Work order
Search the records below for the word "global". Copy each line where it occurs.

-----

(* ===== verification/Prelude.v ===== *)
(** * IZI SIPREC: a verification development

    The program under [src/] is a SIPREC recording server (RFC 7866, RFC 7865, RFC 7245)
    written in Go.  A session border controller sends it INVITE requests with a
    session description and rs-metadata; it answers, receives the RTP streams of the
    call, decodes and records them, has them transcribed, silences personal data and
    tells callback URLs what happens.  Around this core there are access control,
    rate limits, encryption of recordings, an audit log and coordination of nodes.

    ** How the code is modelled

    Definitions are translations of the functions under [src/pkg], with their names
    where the language allows it.  A struct is a record, an assignment to a field
    [r <| f := v |>] (this file).  State is passed explicitly; a call under a lock is
    one step, and where the code gives up a lock in between, the parts are separate
    steps of a relation.  Integers are [Z] with the wrap-around of their width
    written out ([u8] to [u64], [i16], [i32], [i64]); doubles are IEEE 754 binary64
    values of [SpecFloat].  A time is a number of nanoseconds.  An error is a value; a
    panic is a result of its own, [None] where a function has no other failure.
    Iteration over a Go map has an order that the class [GoMapRange] leaves open.

    Clocks, random bytes, the answers of the operating system and of other programs
    are inputs.  Libraries outside of [src/] are classes with what their
    documentation promises as laws, each with a concrete instance that the
    witnesses use: [Unicode], [Rfc3339], [SipLibrary], [Calendar], [StreamCodecs],
    [AuthLibraries], [AuditJson], [Redis], [ClusterJson], [HttpClient], [Crypto],
    [EncJson], [Libraries].  Interfaces inside of the program are classes too:
    [PortAllocator] between forwarders and port manager, [KeyStore] between the
    encryption manager and its stores; the implementations are proved to be
    instances.

    ** The files

    - [GoStrings], [GoText], [GoFloat], [FloatFacts], [Net], [Digests]: the parts of Go's
      library the program computes with: strings, numbers as text, floating point
      and its rounding, addresses, MD5 and SHA-256.
    - [Metadata] ([siprec/types.go]), [Session] ([siprec/session.go]), [Validation]
      ([siprec/parser.go]), [Policy] ([siprec/policy.go]), [Fill] ([siprec/fill.go]):
      rs-metadata, recording sessions and recording policies.  Normalization has a
      normal form and is idempotent, validation accepts exactly the well-formed
      documents, a session survives a failover, and the rule of the highest priority
      decides.
    - [SipMessage], [Vendor], [SipSession] (parts of [sip/custom_server.go]): messages,
      vendor data, and sessions made of metadata, which are well formed.
    - [RtpStats], [WavFile], [WavCombine], [AudioBuffer], [AudioDecode], [BufferedPipe],
      [Heap], [JitterBuffer], [LruCache], [PortManager], [Ports], [PauseIO], [Forwarder]
      ([media/] and [util/]): the parts of the media path.  Rings, heaps, caches and
      the allocator refine lists, queues, maps and sets; WAV files and combined files
      are read back as they were written; ports are given out safely and returned
      once.
    - [RtpStream] ([media/rtp.go]) composes these into the loop of a stream; [RtpRecording]
      shows that the file holds what was recorded and the loop never panics,
      [RtpSource] that foreign traffic has no effect.
    - [PiiDetector], [PiiRedaction] ([pii/], [media/pii_audio_*.go], [stt/pii_*.go]):
      finding personal data in transcriptions and silencing it in the recording;
      exactly the marked samples change.
    - [Sdp] ([media/sdp_utils.go], [sip/sdp.go]), [Negotiation]: offers and answers.
    - [Dialog] ([sip/custom_server.go], [sip/handler.go], [sip/timeout_handler.go],
      [sip/pause_resume_service.go]) has every request handler on the state of the
      server; [DialogInv], [DialogSteps] and [DialogSpec] prove the invariant of the
      reachable servers, that no port is lost, and the outcome of INVITE, BYE and
      silence.
    - [SipAuth] ([auth/sip_auth.go]), [RateLimit] ([ratelimit/]), [Admission] (the front of
      [handleInviteMessage]): no nonce is accepted twice in any interleaving, rates
      are kept, and an INVITE reaches the dialogs exactly when all three agree.
    - [AuditChain] ([compliance/audit_chain.go]), [HttpAuth] ([auth/], [http/]): a changed
      log is noticed or SHA-256 collides; the decision on an HTTP request.
    - [SttCollector], [SttQueue], [SttProviders] ([stt/]): transcription jobs as threads in
      any interleaving: every job is accounted for and ends, the ways in which the
      queue can stop for ever, the transcript of a job, and the order in which
      providers are tried.
    - [Cluster] ([cluster/]): at most one open lease of leadership, what a lost connection
      to the store does to it, and when a partition is declared.
    - [Callbacks] ([sip/notifications.go]): the server connects to no internal address,
      and which endpoints get an event.
    - [Encryption] ([encryption/]): what was encrypted can be decrypted later, through
      rotations, backups, failed writes, and after a restart on the same files.
    - [ShardedMap], [Crlf] ([sip/]), [CircuitBreaker] ([circuitbreaker/]): a map, the line
      endings of messages, and the states of a breaker.

    Theorems that start with C and a number are the properties of the development;
    a witness beside a theorem with assumptions applies it to a concrete input.

    ** Fuel

    Loops that are not structural take fuel.  [BufferedPipe.Write] and [Read] need at
    most one turn per byte, [WavFile.parse_chunks] and [PiiDetector.find_all] one per
    byte of the file or text, [WavCombine.combine_loop] one per sample, and [Heap.up]
    and [Heap.down] one per element; the theorems show that this much is enough.  The write to a full pipe of size one, which
    never returns, is shown to have no result for any fuel.

    ** Not modelled

    - Transports and the transaction layer of sipgo, parsers and printers of
      [encoding/xml], [mime/multipart] and [pion/sdp], SRTP and the Opus and G.729
      decoders: libraries.
    - NAT rewriting, STUN, RTCP sending, media address detection.
    - Clients of cloud services, AMQP, databases, Elasticsearch, storage uploads, e-mail,
      DNS and load balancers: input and output without decisions of their own.
    - Signal processing and real-time analytics other than the audio buffer: numerical
      heuristics without a functional specification.
    - Reading the configuration, the command line, metrics, tracing, logging, call
      detail records, the session store in Redis, and the handlers of the HTTP
      interface behind the decision on a request.
    - In [Encryption] the operations of the manager run one at a time, and the timer that
      starts rotations is not modelled; in [SttQueue] the idle timer of workers is
      not. *)

From stdpp Require Export base gmap strings list list_numbers sorting.
From Stdlib Require Export ZArith Lia.
#[global] Open Scope Z_scope.
#[global] Set Default Goal Selector "!".

(** ** Functional record update

    Go code assigns single fields of large structs.  [r <| f := v |>] is the
    record [r] with the field [f] replaced; the setter of a field is built on
    demand from its projection. *)

Class FieldSet {R T : Type} (proj : R -> T) := field_set : T -> R -> R.

Definition rebuilt {R : Type} (r : R) : Type := R.

Ltac build_field_set :=
  lazymatch goal with
  | |- @FieldSet ?R ?T ?proj =>
    let v := fresh "v" in let r := fresh "r" in
    change (T -> R -> R); intros v r; change (rebuilt r); case r; clear r; intros;
    lazymatch goal with
    | |- rebuilt ?c =>
      let x := eval cbn in (proj c) in
      let f := eval pattern x in c in
      lazymatch f with ?g _ => let t := eval cbv beta in (g v) in exact t end
    end
  end.

#[export] Hint Extern 0 (FieldSet _) => build_field_set : typeclass_instances.

Declare Scope go_scope.
#[global] Open Scope go_scope.

Notation "r <| p := v |>" := (@field_set _ _ p _ v r)
  (at level 1, left associativity, p at level 9, v at level 99,
   format "r  <| p  :=  v |>") : go_scope.

(** ** Machine-width integers

    Go integers are two's complement and wrap.  A value of width [w] is an
    integer of [Z] in its range; the wrap is written out where code can
    overflow. *)

Definition wrap_u (w x : Z) : Z := x mod 2 ^ w.
Definition wrap_s (w x : Z) : Z := (x + 2 ^ (w - 1)) mod 2 ^ w - 2 ^ (w - 1).

Definition u8 := wrap_u 8.
Definition u16 := wrap_u 16.
Definition u32 := wrap_u 32.
Definition u64 := wrap_u 64.
Definition i16 := wrap_s 16.
Definition i32 := wrap_s 32.
Definition i64 := wrap_s 64.

Definition in_u (w x : Z) : Prop := 0 <= x < 2 ^ w.
Definition in_s (w x : Z) : Prop := - 2 ^ (w - 1) <= x < 2 ^ (w - 1).

Lemma wrap_u_range w x : 0 <= w -> in_u w (wrap_u w x).
Proof. intros Hw. unfold in_u, wrap_u. apply Z.mod_pos_bound, Z.pow_pos_nonneg; lia. Qed.

Lemma wrap_u_id w x : in_u w x -> wrap_u w x = x.
Proof. unfold in_u, wrap_u. intros H. by apply Z.mod_small. Qed.

Lemma pow_split w : 0 < w -> 2 ^ w = 2 * 2 ^ (w - 1).
Proof. intros Hw. rewrite <- Z.pow_succ_r by lia. f_equal. lia. Qed.

Lemma wrap_s_range w x : 0 < w -> in_s w (wrap_s w x).
Proof.
  intros Hw. unfold in_s, wrap_s. rewrite (pow_split w Hw).
  pose proof (Z.pow_pos_nonneg 2 (w - 1)).
  pose proof (Z.mod_pos_bound (x + 2 ^ (w - 1)) (2 * 2 ^ (w - 1))). lia.
Qed.

Lemma wrap_s_id w x : 0 < w -> in_s w x -> wrap_s w x = x.
Proof.
  unfold in_s, wrap_s. intros Hw H. rewrite (pow_split w Hw).
  rewrite Z.mod_small; lia.
Qed.

(** Masking with a mask that is not negative. *)
Lemma land_mask a m : 0 <= m -> 0 <= Z.land a m <= m.
Proof.
  intros Hm. split; [apply Z.land_nonneg; by right|].
  assert (Hd : Z.ldiff (Z.land a m) m = 0).
  { apply Z.bits_inj'. intros n Hn. rewrite Z.ldiff_spec, Z.land_spec, Z.bits_0 by done.
    by destruct (Z.testbit a n), (Z.testbit m n). }
  pose proof (Z.sub_nocarry_ldiff m (Z.land a m) Hd) as E.
  pose proof (proj2 (Z.ldiff_nonneg m (Z.land a m)) (or_introl Hm)). lia.
Qed.

Create HintDb go.
#[export] Hint Resolve wrap_u_range wrap_s_range : go.

(** ** Go maps

    A Go map with string or integer keys is a [gmap]; a possibly nil map is
    an [option] of one.  The order in which [range] visits a map is not
    specified and may differ between two statements, so it is an oracle: [k]
    numbers the range statement, and every theorem holds for every oracle that
    visits each entry exactly once. *)

Class GoMapRange (K : Type) `{Countable K} := {
  map_range : forall {A : Type}, nat -> gmap K A -> list (K * A);
  map_range_perm : forall (A : Type) (k : nat) (m : gmap K A),
    map_range k m ≡ₚ map_to_list m
}.

(** The oracle used to evaluate examples. *)
Definition list_range (K : Type) `{Countable K} : GoMapRange K := {|
  map_range := fun A (_ : nat) (m : gmap K A) => map_to_list m;
  map_range_perm := fun A _ m => reflexivity (map_to_list m)
|}.

Section map_range_facts.
Context `{GoMapRange K} {A : Type}.
Implicit Types (m : gmap K A).

Lemma elem_of_map_range k m i x : (i, x) ∈ map_range k m <-> m !! i = Some x.
Proof. by rewrite map_range_perm, elem_of_map_to_list. Qed.

Lemma map_range_NoDup_fst k m : NoDup (map_range k m).*1.
Proof. rewrite map_range_perm. apply NoDup_fst_map_to_list. Qed.

Lemma map_range_length k m : length (map_range k m) = size m.
Proof. by rewrite map_range_perm, length_map_to_list. Qed.

Lemma elem_of_map_range_fst k m i : i ∈ (map_range k m).*1 <-> is_Some (m !! i).
Proof.
  rewrite list_elem_of_fmap. split.
  - intros [[j x] [-> Hin]]. apply elem_of_map_range in Hin. eauto.
  - intros [x Hx]. exists (i, x). split; [done|]. by apply elem_of_map_range.
Qed.
End map_range_facts.

(** The entry of a nil-able map. *)
Definition omap_get {K} `{Countable K} {A} (m : option (gmap K A)) (k : K) : option A :=
  m ≫= fun m => m !! k.

(** ** Tactics *)

(** Case analysis on every test of the goal or of a hypothesis. *)
Ltac case_tests :=
  repeat match goal with
  | |- context [if ?b then _ else _] => destruct b eqn:?
  | |- context [match ?x with _ => _ end] => destruct x eqn:?
  end.

Ltac case_tests_in H :=
  repeat match type of H with
  | context [if ?b then _ else _] => destruct b eqn:?
  | context [match ?x with _ => _ end] => destruct x eqn:?
  end.

(** Boolean tests as propositions. *)
Ltac bool_to_prop :=
  repeat match goal with
  | H : _ && _ = true |- _ => apply andb_true_iff in H; destruct H
  | H : _ || _ = false |- _ => apply orb_false_iff in H; destruct H
  | H : negb _ = true |- _ => apply negb_true_iff in H
  | H : negb _ = false |- _ => apply negb_false_iff in H
  | H : (_ =? _) = true |- _ => apply Z.eqb_eq in H
  | H : (_ =? _) = false |- _ => apply Z.eqb_neq in H
  | H : (_ <? _) = true |- _ => apply Z.ltb_lt in H
  | H : (_ <? _) = false |- _ => apply Z.ltb_ge in H
  | H : (_ <=? _) = true |- _ => apply Z.leb_le in H
  | H : (_ <=? _) = false |- _ => apply Z.leb_gt in H
  | H : (_ >? _) = _ |- _ => rewrite Z.gtb_ltb in H
  | H : (_ >=? _) = _ |- _ => rewrite Z.geb_leb in H
  | H : String.eqb _ _ = true |- _ => apply String.eqb_eq in H
  | H : String.eqb _ _ = false |- _ => apply String.eqb_neq in H
  | H : bool_decide _ = true |- _ => apply bool_decide_eq_true in H
  | H : bool_decide _ = false |- _ => apply bool_decide_eq_false in H
  end.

-----

Response to the exercise
#[global] Open Scope Z_scope.
#[global] Set Default Goal Selector "!".
#[global] Open Scope go_scope.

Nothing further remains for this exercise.